Many studies report that cadmium chloride (CdCl)-induces oxidative stress is associated with male reproductive damage in the testes. CdCl also induces mitochondrial fission by increasing dynamin-related protein 1 (Drp1) expression as well as the mitochondria-dependent apoptosis pathway by extracellular signal-regulated kinase (ERK) activation. However, it remains unclear whether mechanisms linked to the mitochondrial damage signal via CdCl-induced mitogen-activated protein kinases (MAPK) cause damage to spermatocytes.

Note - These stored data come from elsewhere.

(* ===== verification/History.v ===== *)
(** * The clipboard history ([crates/core/src/history.rs])

    A list of at most [HISTORY_CAP] items kept in memory and mirrored, on
    every change, to [history.jsonl] (one JSON object per line) with image
    payloads as files of their own.  A [&mut self] method is a function that
    returns the new store next to its result, since an error does not undo
    what happened before it. *)

From S2P Require Import Prelude Fs Interfaces.
From Stdlib Require Import Strings.Byte.

Set Default Goal Selector "!".
#[local] Open Scope clip_scope.

Definition METADATA_FILE : string := "history.jsonl".
Definition IMAGES_DIR : string := "images".
Definition HISTORY_CAP : nat := 50.

Inductive HistorySource := Local | Remote | RemoteDeferred.

Inductive HistoryContent :=
| HcText (content : string)
| HcImage (data : bytes).

(** A [Uuid] is its canonical text. *)
Record NewHistoryItem := {
  n_id : string; n_ts_ms : Z; n_source : HistorySource; n_content : HistoryContent
}.

Inductive HistoryKind :=
| HkText (content : string)
| HkImage (file_name : string).

Definition image_file_name (k : HistoryKind) : option string :=
  match k with HkText _ => None | HkImage file_name => Some file_name end.

Record HistoryItem := {
  h_id : string; h_ts_ms : Z; h_kind : HistoryKind; h_source : HistorySource
}.

#[global] Instance HistorySource_eq_decision : EqDecision HistorySource.
Proof. solve_decision. Defined.
#[global] Instance HistoryKind_eq_decision : EqDecision HistoryKind.
Proof. solve_decision. Defined.
#[global] Instance HistoryItem_eq_decision : EqDecision HistoryItem.
Proof. solve_decision. Defined.

Inductive HistoryError :=
| HistoryIo (p : path) (source : io_error)
| Metadata (e : string)
| UnknownItem (id : string)
| NotImage (id : string).

Record HistoryStore := { hs_dir : string; hs_items : list HistoryItem }.

(** ** Paths *)

(** [Path::join] with a relative name. *)
Definition join (dir name : string) : string := dir +:+ "/" +:+ name.
Definition metadata_path (dir : string) : path := Path dir METADATA_FILE.
Definition images_dir (dir : string) : string := join dir IMAGES_DIR.
Definition image_path (dir file_name : string) : path := Path (images_dir dir) file_name.
Definition image_name (id : string) : string := id +:+ ".img".

(** [Path::with_extension]: the part before the last dot, unless the name has
    none or only a leading one, then the new extension. *)
Fixpoint before_last_dot (b : bytes) : option bytes :=
  match b with
  | [] => None
  | x :: b =>
      match before_last_dot b with
      | Some s => Some (x :: s)
      | None => if bool_decide (x = "."%byte) then Some [] else None
      end
  end.

Definition file_stem (name : string) : string :=
  match before_last_dot (as_bytes name) with
  | Some (x :: s) => str_of_bytes (x :: s)
  | _ => name
  end.

Definition with_extension (p : path) (ext : string) : path :=
  Path (p_dir p) (file_stem (p_name p) +:+ "." +:+ ext).

(** [<[u8]>::split] on one separator: always at least one piece. *)
Fixpoint split_on (sep : byte) (b : bytes) : list bytes :=
  match b with
  | [] => [[]]
  | x :: b =>
      if bool_decide (x = sep) then [] :: split_on sep b
      else match split_on sep b with
           | l :: ls => (x :: l) :: ls
           | [] => [[x]]
           end
  end.

Section history.
Context {T : Type} {JH : Json HistoryItem}.

(** ** The metadata file *)

Fixpoint encode_items (items : list HistoryItem) : result bytes HistoryError :=
  match items with
  | [] => Ok []
  | item :: items =>
      line ←? map_err Metadata (to_vec item);
      rest ←? encode_items items;
      Ok (line ++ "010"%byte :: rest)
  end.

Definition valid_reference (item : HistoryItem) : bool :=
  match image_file_name (h_kind item) with
  | None => true
  | Some file_name => bool_decide (file_name = image_name (h_id item))
  end.

(** The loop of [load_items] over the lines, [ids] being the identifiers kept so far. *)
Fixpoint load_lines (ids : gset string) (lines : list bytes) : list HistoryItem :=
  match lines with
  | [] => []
  | [] :: lines => load_lines ids lines
  | line :: lines =>
      match from_slice line with
      | Err _ => load_lines ids lines
      | Ok item =>
          if valid_reference item && bool_decide (h_id item ∉ ids)
          then item :: load_lines ({[h_id item]} ∪ ids) lines
          else load_lines ids lines
      end
  end.

Definition parse_items (contents : bytes) : list HistoryItem :=
  load_lines ∅ (split_on "010"%byte contents).

Definition load_items (p : path) : io T (result (list HistoryItem) HistoryError) :=
  r ← read p;
  mret match r with
       | Ok contents => Ok (parse_items contents)
       | Err NotFound => Ok []
       | Err e => Err (HistoryIo p e)
       end.

Definition history_atomic_write (p : path) (contents : bytes) : io T (result unit HistoryError) :=
  u ← new_v4;
  let temp := with_extension p ("tmp-" +:+ u) in
  _ ←! open_truncate temp @ HistoryIo temp;
  _ ←! write_all temp contents @ HistoryIo temp;
  _ ←! sync_file temp @ HistoryIo temp;
  lift_err (HistoryIo p) (rename temp p).

Definition remove_file_if_exists (p : path) : io T (result unit HistoryError) :=
  r ← remove_file p;
  mret match r with
       | Ok _ => Ok tt
       | Err NotFound => Ok tt
       | Err e => Err (HistoryIo p e)
       end.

In this study, increased intracellular and mitochondrial reactive oxygen species (ROS) levels, mitochondrial membrane potential (∆Ψm) depolarization, and mitochondrial fragmentation and swelling were observed at 5 μM of CdCl exposure, resulting in increased apoptotic cell death. Moreover, CdCl-induced cell death is closely associated with the ERK/Drp1/p38 signaling axis. Interestingly, SB203580, a p38 inhibitor, effectively prevented CdCl-induced apoptotic cell death by reducing ∆Ψm depolarization and intracellular and mitochondrial ROS levels. Knockdown of Drp1 expression diminished CdCl-induced mitochondrial deformation and ROS generation and protected GC-2spd cells from apoptotic cell death. In addition, electron microscopy showed that p38 inhibition reduced CdCl2-induced mitochondrial interior damage more effectively than N-acetyl-L-cysteine (NAC), an ROS scavenger; ERK inhibition; or Drp1 knockdown. Therefore, these results demonstrate that inhibition of p38 activity prevents CdCl-induced apoptotic GC-2spd cell death by reducing depolarization of mitochondrial membrane potential and mitochondrial ROS levels via ERK phosphorylation in a signal pathway different from the CdCl-induced ERK/Drp1/p38 axis and suggest a therapeutic strategy for CdCl-induced male infertility.